(* ===== verification/FileSys.v ===== *)
(** * FileSys: the part of the [os] package the writer uses

    A directory maps names to inodes, an inode holds its bytes, and an open
    [*os.File] is a handle number bound to an inode.  A renamed file keeps its
    inode, so a handle opened before a rename writes into the renamed file,
    which is what [Reopen] relies on.  Names in [denied] cannot be created or
    renamed onto (a permission error), which is how the model reaches the
    error returns of [os.OpenFile] and [os.Rename].  These are library
    functions: nothing here is mapped to [src/]. *)

From S2P Require Import Prelude GoLib.

Module FS.

Record fs := mkFS {
  dir : gmap string nat;
  inodes : gmap nat bytes;
  handles : gmap nat nat;
  next_id : nat;
  denied : gset string
}.

(** A handle of the file system: [*os.File]. *)
Abbreviation handle := nat.

Definition set_dir (d : gmap string nat) (s : fs) : fs :=
  mkFS d (inodes s) (handles s) (next_id s) (denied s).
Definition set_inodes (i : gmap nat bytes) (s : fs) : fs :=
  mkFS (dir s) i (handles s) (next_id s) (denied s).
Definition set_handles (h : gmap nat nat) (s : fs) : fs :=
  mkFS (dir s) (inodes s) h (next_id s) (denied s).

(** A fresh handle bound to inode [i]. *)
Definition new_handle (i : nat) : st fs handle := fun s =>
  (mkFS (dir s) (inodes s) (<[next_id s := i]> (handles s)) (S (next_id s)) (denied s),
   Ok (next_id s)).

(** os.OpenFile(name, O_RDWR|O_CREATE|O_APPEND, 0644). *)
Definition OpenFile (name : string) : st fs handle := fun s =>
  if decide (name ∈ denied s) then (s, Err (ErrPermission "open" name))
  else match dir s !! name with
       | Some i => new_handle i s
       | None =>
           let i := next_id s in
           new_handle i (mkFS (<[name := i]> (dir s)) (<[i := []]> (inodes s))
                              (handles s) (S i) (denied s))
       end.

(** os.Open(name): read-only, no creation. *)
Definition Open (name : string) : st fs handle := fun s =>
  match dir s !! name with
  | Some i => new_handle i s
  | None => (s, Err (ErrNotExist "open" name))
  end.

(** os.Rename(old, new): replaces [new] if it exists. *)
Definition Rename (old new : string) : st fs unit := fun s =>
  match dir s !! old with
  | None => (s, Err (ErrNotExist "rename" old))
  | Some i =>
      if decide (new ∈ denied s) then (s, Err (ErrPermission "rename" new))
      else (set_dir (<[new := i]> (delete old (dir s))) s, Ok tt)
  end.

(** os.Remove(name). *)
Definition Remove (name : string) : st fs unit := fun s =>
  match dir s !! name with
  | None => (s, Err (ErrNotExist "remove" name))
  | Some _ => (set_dir (delete name (dir s)) s, Ok tt)
  end.

(** (f *File).Write(b) on a file opened with O_APPEND. *)
Definition Write (h : handle) (b : bytes) : st fs Z := fun s =>
  match handles s !! h with
  | None => (s, Err ErrFileClosed)
  | Some i =>
      let old := default [] (inodes s !! i) in
      (set_inodes (<[i := old ++ b]> (inodes s)) s, Ok (Z.of_nat (length b)))
  end.

(** (f *File).Close(). *)
Definition Close (h : handle) : st fs unit := fun s =>
  match handles s !! h with
  | None => (s, Err ErrFileClosed)
  | Some _ => (set_handles (delete h (handles s)) s, Ok tt)
  end.

(** f.Seek(0, 0): fails only on a closed file. *)
Definition Seek (h : handle) : st fs unit := fun s =>
  match handles s !! h with
  | None => (s, Err ErrFileClosed)
  | Some _ => (s, Ok tt)
  end.

(** Reading to the end, as [io.Copy] does. *)
Definition ReadAll (h : handle) : st fs bytes := fun s =>
  match handles s !! h with
  | None => (s, Err ErrFileClosed)
  | Some i => (s, Ok (default [] (inodes s !! i)))
  end.

(** f.Stat().Size(). *)
Definition Size (h : handle) : st fs Z := fun s =>
  match handles s !! h with
  | None => (s, Err ErrFileClosed)
  | Some i => (s, Ok (Z.of_nat (length (default [] (inodes s !! i)))))
  end.

(** An entry of [ioutil.ReadDir]: a name and whether it is a directory. *)
Record dirent := mkDirent { de_name : string; de_isdir : bool }.

#[export] Instance dirent_eq_dec : EqDecision dirent.
Proof. solve_decision. Defined.

(** The first path element of [r], and whether a ['/'] follows it. *)
Fixpoint first_element (r : string) : string * bool :=
  match r with
  | EmptyString => (EmptyString, false)
  | String c r' =>
      if Ascii.eqb c "/"%char then (EmptyString, true)
      else let '(a, more) := first_element r' in (String c a, more)
  end.

(** Names are stored cleaned; the entries of a directory are the names
    under [Clean p ++ "/"]. *)
Definition dir_prefix (p : string) : string :=
  let q := Path.Clean p in
  if String.eqb q "." then EmptyString
  else if String.eqb q "/" then q else q +:+ "/".

Definition entry_of (pre key : string) : option dirent :=
  if String.prefix pre key then
    let '(n, more) := first_element (String.substring (String.length pre)
                                       (String.length key - String.length pre) key) in
    Some (mkDirent n more)
  else None.

(** ioutil.ReadDir(p): the entries, sorted by name.  The directory was
    created by [MkdirAll] just before, so the read does not fail. *)
Definition ReadDir (p : string) (s : fs) : list dirent :=
  Sort.insertion_sort (fun a b => String.ltb (de_name a) (de_name b))
    (remove_dups (omap (entry_of (dir_prefix p)) (map fst (map_to_list (dir s))))).

(** os.MkdirAll(p, 0700): directories are implicit in the names; creating
    one fails only where the model denies [Clean p]. *)
Definition MkdirAll (p : string) : st fs unit := fun s =>
  if decide (Path.Clean p ∈ denied s) then (s, Err (ErrPermission "mkdir" p)) else (s, Ok tt).

(** The bytes of the file a name refers to, if any. *)
Definition contents (s : fs) (name : string) : option bytes :=
  i ← dir s !! name; inodes s !! i.

(** The bytes of the file a handle refers to, if open. *)
Definition hcontents (s : fs) (h : handle) : option bytes :=
  i ← handles s !! h; inodes s !! i.

(** Well-formedness: every name and every open handle refers to an existing
    inode, and [next_id] is fresh for inodes and handles. *)
Definition fs_wf (s : fs) : Prop :=
  map_Forall (fun _ i => is_Some (inodes s !! i) /\ i < next_id s) (dir s) /\
  map_Forall (fun _ i => is_Some (inodes s !! i) /\ i < next_id s) (handles s) /\
  map_Forall (fun i _ => i < next_id s) (inodes s) /\
  map_Forall (fun h _ => h < next_id s) (handles s).

#[export] Instance fs_wf_dec (s : fs) : Decision (fs_wf s).
Proof. unfold fs_wf. apply _. Defined.

(** A well-formed disk with a given handle table and allocation counter:
    what the operations that neither open nor close keep. *)
Definition fs_at (H : gmap nat nat) (N : nat) (s : fs) : Prop :=
  fs_wf s /\ handles s = H /\ next_id s = N.

(** ** Equations of the operations on the paths the writer takes *)

Lemma Rename_ok (s : fs) (old new : string) (i : nat) :
  dir s !! old = Some i -> new ∉ denied s ->
  Rename old new s = (set_dir (<[new := i]> (delete old (dir s))) s, Ok tt).
Proof. intros Hi Hn. unfold Rename. rewrite Hi. by rewrite decide_False. Qed.

Lemma Rename_missing (s : fs) (old new : string) :
  dir s !! old = None -> Rename old new s = (s, Err (ErrNotExist "rename" old)).
Proof. intros Hi. unfold Rename. by rewrite Hi. Qed.

Lemma OpenFile_create (s : fs) (name : string) :
  name ∉ denied s -> dir s !! name = None ->
  OpenFile name s =
    (mkFS (<[name := next_id s]> (dir s)) (<[next_id s := []]> (inodes s))
          (<[S (next_id s) := next_id s]> (handles s)) (S (S (next_id s))) (denied s),
     Ok (S (next_id s))).
Proof. intros Hn Hd. unfold OpenFile. rewrite decide_False by done. by rewrite Hd. Qed.

Lemma OpenFile_existing (s : fs) (name : string) (i : nat) :
  name ∉ denied s -> dir s !! name = Some i ->
  OpenFile name s =
    (mkFS (dir s) (inodes s) (<[next_id s := i]> (handles s)) (S (next_id s)) (denied s),
     Ok (next_id s)).
Proof. intros Hn Hd. unfold OpenFile. rewrite decide_False by done. by rewrite Hd. Qed.

Lemma OpenFile_denied (s : fs) (name : string) :
  name ∈ denied s -> OpenFile name s = (s, Err (ErrPermission "open" name)).
Proof. intros Hn. unfold OpenFile. by rewrite decide_True. Qed.

Lemma Write_ok (s : fs) (h : handle) (i : nat) (b : bytes) :
  handles s !! h = Some i ->
  Write h b s = (set_inodes (<[i := default [] (inodes s !! i) ++ b]> (inodes s)) s,
                 Ok (Z.of_nat (length b))).
Proof. intros Hh. unfold Write. by rewrite Hh. Qed.

Lemma Close_ok (s : fs) (h : handle) (i : nat) :
  handles s !! h = Some i -> Close h s = (set_handles (delete h (handles s)) s, Ok tt).
Proof. intros Hh. unfold Close. by rewrite Hh. Qed.

Lemma Seek_ok (s : fs) (h : handle) (i : nat) : handles s !! h = Some i -> Seek h s = (s, Ok tt).
Proof. intros Hh. unfold Seek. by rewrite Hh. Qed.

Lemma ReadAll_ok (s : fs) (h : handle) (i : nat) :
  handles s !! h = Some i -> ReadAll h s = (s, Ok (default [] (inodes s !! i))).
Proof. intros Hh. unfold ReadAll. by rewrite Hh. Qed.

Lemma Remove_ok (s : fs) (name : string) (i : nat) :
  dir s !! name = Some i -> Remove name s = (set_dir (delete name (dir s)) s, Ok tt).
Proof. intros Hh. unfold Remove. by rewrite Hh. Qed.

(** ** Well-formedness and the handle table *)

Lemma Rename_keeps H N o n : preserves (fs_at H N) (Rename o n).
Proof.
  intros s (Hwf & Hh & Hn). unfold Rename.
  destruct (dir s !! o) as [i|] eqn:Ho; [|done]. case_decide; [done|].
  split; [|done]. destruct Hwf as (Hd & Hhs & Hi & Hk). split_and!; try done.
  apply map_Forall_insert_2; [apply (Hd _ _ Ho)|]. by apply map_Forall_delete.
Qed.

Lemma Remove_keeps H N n : preserves (fs_at H N) (Remove n).
Proof.
  intros s (Hwf & Hh & Hn). unfold Remove.
  destruct (dir s !! n); [|done]. split; [|done].
  destruct Hwf as (Hd & Hhs & Hi & Hk). split_and!; try done. by apply map_Forall_delete.
Qed.

Lemma Write_keeps H N h b : preserves (fs_at H N) (Write h b).
Proof.
  intros s (Hwf & Hh & Hn). unfold Write.
  destruct (handles s !! h) as [i|] eqn:Hi; [|done]. split; [|done].
  destruct Hwf as (Hd & Hhs & Hin & Hk). pose proof (proj2 (Hhs _ _ Hi)) as Hlt.
  split_and!; cbn; try done.
  - apply (map_Forall_impl _ _ _ Hd). intros _ j [? ?]. split; [|done].
    rewrite lookup_insert_is_Some'. by right.
  - apply (map_Forall_impl _ _ _ Hhs). intros _ j [? ?]. split; [|done].
    rewrite lookup_insert_is_Some'. by right.
  - by apply map_Forall_insert_2.
Qed.

Lemma Seek_keeps H N h : preserves (fs_at H N) (Seek h).
Proof. intros s Hs. unfold Seek. by destruct (handles s !! h). Qed.

Lemma ReadAll_keeps H N h : preserves (fs_at H N) (ReadAll h).
Proof. intros s Hs. unfold ReadAll. by destruct (handles s !! h). Qed.

Lemma MkdirAll_keeps H N p : preserves (fs_at H N) (MkdirAll p).
Proof. intros s Hs. unfold MkdirAll. by case_decide. Qed.

Lemma Close_spec h s : fs_wf s ->
  fs_wf (fst (Close h s)) /\ next_id (fst (Close h s)) = next_id s /\
  forall h', h' <> h -> handles (fst (Close h s)) !! h' = handles s !! h'.
Proof.
  intros Hwf. unfold Close. destruct (handles s !! h) eqn:E; [|done]. cbn.
  split; [|split; [done|intros; by apply lookup_delete_ne]].
  destruct Hwf as (Hd & Hhs & Hin & Hk). split_and!; try done; by apply map_Forall_delete.
Qed.

Lemma new_handle_spec i s : fs_wf s -> i < next_id s -> is_Some (inodes s !! i) ->
  let '(s', r) := new_handle i s in
  fs_wf s' /\ next_id s' = S (next_id s) /\ inodes s' = inodes s /\
  (forall h, h < next_id s -> handles s' !! h = handles s !! h) /\
  r = Ok (next_id s) /\ is_Some (handles s' !! next_id s).
Proof.
  intros (Hd & Hhs & Hin & Hk) Hi Hsi. unfold fs_wf. cbn. split_and!; try done.
  - apply (map_Forall_impl _ _ _ Hd). intros _ j [? ?]. split; [done|lia].
  - apply map_Forall_insert_2; [split; [done|lia]|].
    apply (map_Forall_impl _ _ _ Hhs). intros _ j [? ?]. split; [done|lia].
  - apply (map_Forall_impl _ _ _ Hin). intros j _ ?. lia.
  - apply map_Forall_insert_2; [lia|]. apply (map_Forall_impl _ _ _ Hk). intros j _ ?. lia.
  - intros h Hh. apply lookup_insert_ne. lia.
  - rewrite lookup_insert_eq. by eexists.
Qed.

Lemma OpenFile_spec n s : fs_wf s ->
  let '(s', r) := OpenFile n s in
  fs_wf s' /\ next_id s <= next_id s' /\
  (forall h, h < next_id s -> handles s' !! h = handles s !! h) /\
  (forall h, r = Ok h -> next_id s <= h /\ is_Some (handles s' !! h)).
Proof.
  intros Hwf. unfold OpenFile. case_decide; [split_and!; done|].
  destruct (dir s !! n) as [i|] eqn:Hn.
  - pose proof (proj1 Hwf _ _ Hn) as [Hi Hlt].
    pose proof (new_handle_spec i s Hwf Hlt Hi) as Hs.
    destruct (new_handle i s) as [s' r]. destruct Hs as (? & -> & _ & ? & -> & ?).
    split_and!; try done; [lia|]. by intros h [= <-].
  - set (s1 := mkFS (<[n:=next_id s]> (dir s)) (<[next_id s:=[]]> (inodes s))
                    (handles s) (S (next_id s)) (denied s)).
    assert (Hwf1 : fs_wf s1).
    { destruct Hwf as (Hd & Hhs & Hin & Hk). unfold fs_wf, s1; cbn. split_and!.
      - apply map_Forall_insert_2; [rewrite lookup_insert_eq; split; [by eexists|lia]|].
        apply (map_Forall_impl _ _ _ Hd). intros _ j [? ?].
        rewrite lookup_insert_is_Some'. split; [by right|lia].
      - apply (map_Forall_impl _ _ _ Hhs). intros _ j [? ?].
        rewrite lookup_insert_is_Some'. split; [by right|lia].
      - apply map_Forall_insert_2; [lia|]. apply (map_Forall_impl _ _ _ Hin). intros; lia.
      - apply (map_Forall_impl _ _ _ Hk). intros; lia. }
    assert (Hi : is_Some (inodes s1 !! next_id s)) by (cbn; rewrite lookup_insert_eq; by eexists).
    pose proof (new_handle_spec (next_id s) s1 Hwf1 ltac:(cbn; lia) Hi) as Hs.
    destruct (new_handle _ s1) as [s' r]. destruct Hs as (? & Hn' & _ & Hfr & -> & ?).
    cbn in Hn'. split_and!; try done.
    + lia.
    + intros h Hh. rewrite Hfr by (cbn; lia). done.
    + intros h [= <-]. cbn. split; [lia|done].
Qed.

End FS.

#[export] Hint Resolve FS.Rename_keeps FS.Remove_keeps FS.Write_keeps FS.Seek_keeps FS.ReadAll_keeps
  FS.MkdirAll_keeps : logx.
_____
## The problem
A line qualifies when it holds the word "default"; report all qualifying lines from the records above.

## Written response
      let old := default [] (inodes s !! i) in
  | Some i => (s, Ok (default [] (inodes s !! i)))
  | Some i => (s, Ok (Z.of_nat (length (default [] (inodes s !! i)))))
  Write h b s = (set_inodes (<[i := default [] (inodes s !! i) ++ b]> (inodes s)) s,
  handles s !! h = Some i -> ReadAll h s = (s, Ok (default [] (inodes s !! i))).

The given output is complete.